Studio album by Killola
- Released: August 12, 2008
- Recorded: 2008 in Los Angeles
- Genre: Hard rock Power pop Alternative rock Post-punk revival
- Length: 29:41
- Label: independent
- Producer: Luke Tierney

Killola chronology
| Louder, Louder! (2006) | I Am the Messer (2008) |  |

= I Am the Messer =

I Am the Messer is the second studio album by American rock band Killola, released in 2008. The album was "freeleased" as a completely free downloadable album. This was made possible through a digital distribution agreement/partnership with New York/San Francisco-based digilabel True Anthem, and sponsorships with DW Drums, and Skullcandy. The record was offered via an embeddable web 'widget' allowing the free-download mechanism to spread virally throughout the internet.
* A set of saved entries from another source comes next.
(* ===== verification/Accounts.v ===== *)
(** What the ledger leaves alone: names, keys and the audit trail.  The
    operator's rows and the workspaces' rows share one database; no operation
    of an engine touches the first. *)

From S2P Require Import Prelude Errors Random Ids Shelf Records Effects Rules Workspace Upload Rewrite Ledger Engine Operations.
From S2P Require Import Auth Database Sqlite Control Keys Operators.

(** ** What an engine does to its ledger

    A relation that the three operations of the ledger of [w] follow, every
    operation of its engine follows. *)
Section following.
Context {Sh L RS : Type} `{Ext : Externals} `{Shelf : !ItemShelf Sh} `{Led : !Ledger L} `{Random : !RandomSource RS}.
Context (w : WorkspaceId) (E : Env) (Q : L → L → Prop) `{!PreOrder Q}.
Context (Hcreate : ∀ l, Q l (ledger_create w l).2) (Hload : ∀ l, Q l (ledger_load w l).2)
  (Htransact : ∀ T X (rule : LedgerRule T X) l x, Q l (transact w rule (l, x)).2.1).

Definition follows {A} : Engine.Do (Sh := Sh) (L := L) (RS := RS) A → Prop := leads (λ e e', Q (e_ledger e) (e_ledger e')).

Lemma follows_point name : follows (Engine.fault_point E name).
Proof. intros e. unfold Engine.fault_point. by destruct (pass E name (e_passed e)). Qed.
Lemma follows_clean_up c : follows (Engine.clean_up E c).
Proof.
  intros e. unfold Engine.clean_up. destruct (match c with DropGeneration g => _ | RemoveStaging u => _ end) as [[] sh];
    first [reflexivity|exact (follows_point _ (mkEngine sh (e_ledger e) (e_rng e) (e_ticks e) (e_passed e)))].
Qed.
Lemma follows_transaction {T} (rule : R Sh RS T) : follows (Engine.transaction w rule).
Proof.
  intros e. unfold Engine.transaction. pose proof (Htransact _ _ (Engine.in_transaction rule) (e_ledger e)
    (mkAmbient (e_shelf e) (e_rng e) (e_ticks e) (e_passed e) [])) as Hl. by destruct (transact _ _ _) as [y [l x]].
Qed.
Lemma follows_write {T} (rule : R Sh RS T) : follows (Engine.write w E rule).
Proof.
  pose proof (@follows_transaction). unfold follows, Engine.write in *.
  leads; first [apply follows_point|apply follows_clean_up].
Qed.
Lemma follows_read {T} (rule : R Sh RS T) : follows (Engine.read w rule).
Proof.
  intros e. unfold Engine.read. pose proof (Hload (e_ledger e)) as Hl. destruct (ledger_load w (e_ledger e)) as [[] l]; try done.
  by destruct (rule _).
Qed.
Lemma follows_create : follows (Engine.create w).
Proof. intros e. unfold Engine.create. pose proof (Hcreate (e_ledger e)) as Hl. by destruct (ledger_create w (e_ledger e)). Qed.

Lemma exec_follows o : follows (exec w E o).
Proof.
  pose proof (@follows_write) as Hwrite. pose proof (@follows_read) as Hread. pose proof follows_create as Hcreated.
  unfold follows in *. destruct o; unfold exec, ignore, Engine.open; leads; first [apply Hread|apply Hwrite].
Qed.
End following.

(** ** Names and keys *)

(** The rows of names, keys and the audit trail are the same, and are sound if they were. *)
Record kept_accounts (t t' : Tables) : Prop := mkKeptAccounts {
  ka_keys : api_keys t' = api_keys t;
  ka_audit : audit_rows t' = audit_rows t;
  ka_named n w : named n t' w ↔ named n t w;
  ka_there w : is_Some (workspaces t !! w) → is_Some (workspaces t' !! w);
  ka_sound : Operators.Sound t → Operators.Sound t';
}.
#[global] Instance kept_accounts_preorder : PreOrder kept_accounts.
Proof.
  split; [by split|]. intros t1 t2 t3 [K1 A1 N1 T1 S1] [K2 A2 N2 T2 S2]. split; [congruence..| | |]; try auto.
  intros n w. by rewrite N2.
Qed.

(** A change of rows that belong to a workspace that is there. *)
Lemma kept_rows (t t' : Tables) :
  workspaces t' = workspaces t → api_keys t' = api_keys t → audit_rows t' = audit_rows t →
  (∀ w, workspaces t !! w = None → unreferenced w t → unreferenced w t') → kept_accounts t t'.
Proof.
  intros Hw Hk Ha Hr. split; [done|done| |by rewrite Hw|].
  - intros n w. unfold named. by rewrite Hw.
  - intros [S1 S2 S3 S4]. split.
    + unfold named. rewrite Hw. exact S1.
    + by rewrite Hk.
    + rewrite Hk, Hw. exact S3.
    + rewrite Hw. auto.
Qed.

Lemma rows_of_other {M} `{Empty M} (w w' : string) (m : M) (t : gmap string M) : w ≠ w' → rows_of w' (<[w := m]> t) = rows_of w' t.
Proof. intros Hne. unfold rows_of. by rewrite lookup_insert_ne. Qed.
Lemma rows_of_gone {M} `{Empty M} (w w' : string) (t : gmap string M) : rows_of w' t = ∅ → rows_of w' (delete w t) = ∅.
Proof. intros Hr. rewrite rows_of_delete. by case_decide. Qed.

(** The statements of the ledger. *)
Definition of_ledger {A} (q : Sql A) : bool :=
  match q with
  | SelectRecord _ | SelectGenerations _ | SelectUploads _ | SelectTombstones _ | SelectEndedRewrites _
  | UpdateRecord _ _ | DeleteGenerations _ | DeleteUploads _ | DeleteTombstones _ | DeleteEndedRewrites _
  | InsertGeneration _ _ _ | InsertUpload _ _ _ | InsertTombstone _ _ _ | InsertEndedRewrite _ _
  | InsertOrIgnoreWorkspace _ _ _ => true
  | _ => false
  end.

Lemma kept_update w row t : kept_accounts t (with_workspaces (alter (λ r, (row, r.2)) w) t).
Proof.
  assert (∀ w' (P : RecordRow * NameRow → Prop), (∀ r r', r.2 = r'.2 → P r ↔ P r') →
    (∃ r, alter (λ r, (row, r.2)) w (workspaces t) !! w' = Some r ∧ P r) ↔ (∃ r, workspaces t !! w' = Some r ∧ P r)) as Halter.
  { intros w' P HP. destruct (decide (w = w')) as [<-|Hne]; [rewrite lookup_alter_eq|by rewrite lookup_alter_ne].
    destruct (workspaces t !! w) as [r|]; cbn; [|naive_solver]. split; intros (r' & [= <-] & Hr'); eexists; (split; [done|]);
      by (eapply HP; [|exact Hr']). }
  assert (∀ w', is_Some (alter (λ r, (row, r.2)) w (workspaces t) !! w') ↔ is_Some (workspaces t !! w')) as Hsome.
  { intros w'. specialize (Halter w' (λ _, True) (λ _ _ _, iff_refl True)). unfold is_Some. naive_solver. }
  assert (∀ n w', named n (with_workspaces (alter (λ r, (row, r.2)) w) t) w' ↔ named n t w') as Hnamed.
  { intros n w'. apply (Halter w' (λ r, c_name r.2 = Some n)). by intros r r' ->. }
  split; [done|done|done|intros w'; apply Hsome|]. intros [S1 S2 S3 S4]. split; [|done|intros r Hr; by apply Hsome, S3|].
  - intros n w1 w2 H1%Hnamed H2%Hnamed. by eapply S1.
  - intros w' Hw'. assert (workspaces t !! w' = None) as Hn.
    { apply eq_None_not_Some. intros Hs%Hsome. cbn in Hw'. rewrite Hw' in Hs. by destruct Hs. }
    by destruct (S4 w' Hn).
Qed.

Lemma kept_ignored w g next t : (workspaces t !! w = None → unreferenced w t) →
  kept_accounts t (with_workspaces (λ m, match m !! w with
    | Some _ => m | None => <[w := (new_record_row g next, mkNameRow None None 0)]> m end) t).
Proof.
  intros Hun. destruct (workspaces t !! w) as [r|] eqn:Hw.
  - apply kept_rows; [cbn; by rewrite Hw|done..|]. intros w' _ [? ? ? ?]. by split.
  - assert (with_workspaces (λ m, match m !! w with Some _ => m | None => <[w := (new_record_row g next, mkNameRow None None 0)]> m end) t =
      with_workspaces (<[w := (new_record_row g next, mkNameRow None None 0)]>) t) as -> by (unfold with_workspaces; by rewrite Hw).
    assert (∀ n w', named n (with_workspaces (<[w := (new_record_row g next, mkNameRow None None 0)]>) t) w' ↔ named n t w') as Hnamed.
    { intros n w'. split.
      - by intros [[_ ?]|[_ ?]]%named_insert.
      - intros (r & Hr & Hn). exists r. split; [|done]. cbn. rewrite lookup_insert_ne; [done|congruence]. }
    split; [done|done|done| |].
    + intros w' Hs. cbn. destruct (decide (w = w')) as [<-|]; [by rewrite lookup_insert_eq|by rewrite lookup_insert_ne].
    + intros [S1 S2 S3 S4]. split; [|done| |].
      * intros n w1 w2 H1%Hnamed H2%Hnamed. by eapply S1.
      * intros row Hrow. cbn. destruct (decide (w = c_workspace row)) as [<-|]; [by rewrite lookup_insert_eq|].
        rewrite lookup_insert_ne by done. by apply S3.
      * intros w' Hw'. cbn in Hw'. apply lookup_insert_None in Hw' as [Hw' _]. by destruct (S4 w' Hw').
Qed.

Lemma ledger_answers {A} (q : Sql A) t a t' : of_ledger q = true → answers q t a t' → kept_accounts t t'.
Proof.
  intros Hq Ha. destruct q; try discriminate Hq; cbn in Ha; try (destruct Ha as [-> _]; reflexivity).
  all: try (destruct Ha as ((r & Hw) & _ & ->); apply kept_rows; [done..|]; intros w' Hw' [? ? ? ?];
    assert (w ≠ w') by congruence; split; cbn; rewrite ?rows_of_other by done; done).
  all: try (subst t'; apply kept_rows; [done..|]; intros w' _ [? ? ? ?]; split; cbn; try apply rows_of_gone; done).
  - subst t'. apply kept_update.
  - destruct Ha as [Hun ->]. by apply kept_ignored.
Qed.

Section leaving.
Context {D : Type} `{Stm : !Statements D} `{LawfulStm : !LawfulStatements D}.
Definition leaves {A} : Sqlite.Db (D := D) A → Prop := leads (λ d d', kept_accounts (tables d) (tables d')).

Lemma leaves_ask {A} (q : Sql A) : of_ledger q = true → leaves (ask q).
Proof.
  intros Hq d. unfold ask. pose proof (sql_law q d) as Hl. destruct (sql q d) as [[a|] d']; cbn; [by eapply ledger_answers|by rewrite Hl].
Qed.
#[local] Hint Extern 0 (leads _ (ask _)) => by apply leaves_ask : leads.
Lemma leaves_read w : leaves (Sqlite.read w).
Proof. unfold leaves, Sqlite.read. leads. Qed.
Lemma leaves_write w r : leaves (Sqlite.write w r).
Proof. unfold leaves, Sqlite.write. leads. Qed.
Lemma leaves_new w : leaves (g ← lift (to_db (generation default_record)); next ← lift (to_db (next_generation default_record));
  ask (InsertOrIgnoreWorkspace w g next)).
Proof. unfold leaves. leads. Qed.
End leaving.

Section ledger.
Context {C X : Type} `{Db : !Database C X} `{LawfulDb : !LawfulDatabase C X}.
Definition same_accounts (l l' : SqliteLedger C) : Prop := kept_accounts (tables (connection l)) (tables (connection l')).
#[global] Instance same_accounts_preorder : PreOrder same_accounts.
Proof. split; [intros l|intros l1 l2 l3 H1 H2]; unfold same_accounts; [reflexivity|by etrans]. Qed.

Lemma create_accounts w (l : SqliteLedger C) : same_accounts l (ledger_create w l).2.
Proof.
  cbn. unfold Sqlite.create.
  pose proof (leaves_new (D := C) (text w) (connection l)) as Hm.
  match type of Hm with context [snd (?m (connection l))] => destruct (m (connection l)) as [y d] end. exact Hm.
Qed.
Lemma load_accounts w (l : SqliteLedger C) : same_accounts l (ledger_load w l).2.
Proof. cbn. unfold Sqlite.load. pose proof (leaves_read (text w) (connection l)) as Hm. by destruct (Sqlite.read (text w) (connection l)). Qed.

Lemma changed_accounts w before record (x : X) :
  kept_accounts (tables x) (tables (write_changed w before record x).2).
Proof. unfold write_changed. case_bool_decide; [reflexivity|]. apply leaves_write. Qed.

Lemma transact_accounts T Y w (rule : LedgerRule T Y) (l : SqliteLedger C) (y : Y) :
  same_accounts l (transact w rule (l, y)).2.1.
Proof.
  unfold same_accounts. cbn. unfold transact_sqlite. pose proof (begin_law (connection l)) as Hbegin.
  destruct (begin_transaction (connection l)) as [tx|c]; [|cbn; by rewrite Hbegin]. destruct Hbegin as [Ht Ho].
  assert (∀ x n, origin x = origin tx →
    kept_accounts (tables (connection l)) (tables (connection (mkSqlite (rollback x) (wanted l) n)))) as Hback.
  { intros x n Hx. cbn. rewrite rollback_law, Hx, Ho. reflexivity. }
  pose proof (leaves_read (text w) tx) as Hread. pose proof (keeps_read (text w) tx) as Hro.
  destruct (Sqlite.read (text w) tx) as [[before| | |] tx1]; cbn [fst snd] in *; [|by apply Hback..].
  destruct (rule before y) as [[answer record] y1]. destruct answer as [a| | |]; [|by apply Hback..].
  pose proof (changed_accounts (text w) before record tx1) as Hwrite. pose proof (keeps_changed (text w) before record tx1) as Hwo.
  destruct (write_changed (text w) before record tx1) as [[u| | |] tx2]; cbn [fst snd] in *; [|apply Hback; congruence..].
  destruct (commit_point l) as [[v| | |] n]; [|apply Hback; congruence..].
  assert (kept_accounts (tables (connection l)) (tables tx2)) as Hall by (rewrite <-Ht; by etrans).
  pose proof (commit_law tx2) as Hc. destruct (commit tx2) as [[] c]; cbn.
  - by destruct Hc as [->|[? _]].
  - destruct Hc as [->|[_ ->]]; [done|]. rewrite Hwo, Hro, Ho. reflexivity.
Qed.

(** No operation of an engine touches names, keys or the audit trail. *)
Lemma exec_accounts {Sh RS} `{Externals} `{!ItemShelf Sh} `{!RandomSource RS} w E o (e : Engine Sh (SqliteLedger C) RS) :
  same_accounts (e_ledger e) (e_ledger (exec w E o e).2).
Proof.
  apply (exec_follows w E same_accounts); [apply create_accounts|apply load_accounts|intros; apply transact_accounts].
Qed.
End ledger.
The band offered two previously unavailable bonus tracks to listeners who downloaded the album in its entirety. The bonus tracks became 'unlocked' after the entire album was successfully downloaded.

==Track listing==
All songs written by Killola

1. "This Is How The World Ends" – 3:33
2. "All Of My Idols Are Dead" – 3:00
3. "Strung Out On Sunshine" – 3:02
4. "Is This A Love Song?" – 3:30
5. "The Man From Kilimanjaro (Interlude)" – 1:17
6. "Personal Graveyard" – 3:29
7. "Heartrate 160" – 2:41
8. "Wa Da We Da" – 2:46
9. "You Can't See Me Because I'm A Stalker" – 3:29
10. "10,000 Pound Ego" – 2:58

==Unlockable Bonus Tracks==
Both written by Killola

"Who We Think We Are" – 3:51

"Cracks In The Armor" – 3:44

==Personnel==
- Lisa Rieffel – vocals
- Johnny Dunn – bass
- Mike Ball – guitar
- Danny Grody – drums

==Notes==
The song Is This A Love Song was later released with added vocals from French singer Anais. The title of the album comes from a lyric in the song 10,000 Pound Ego.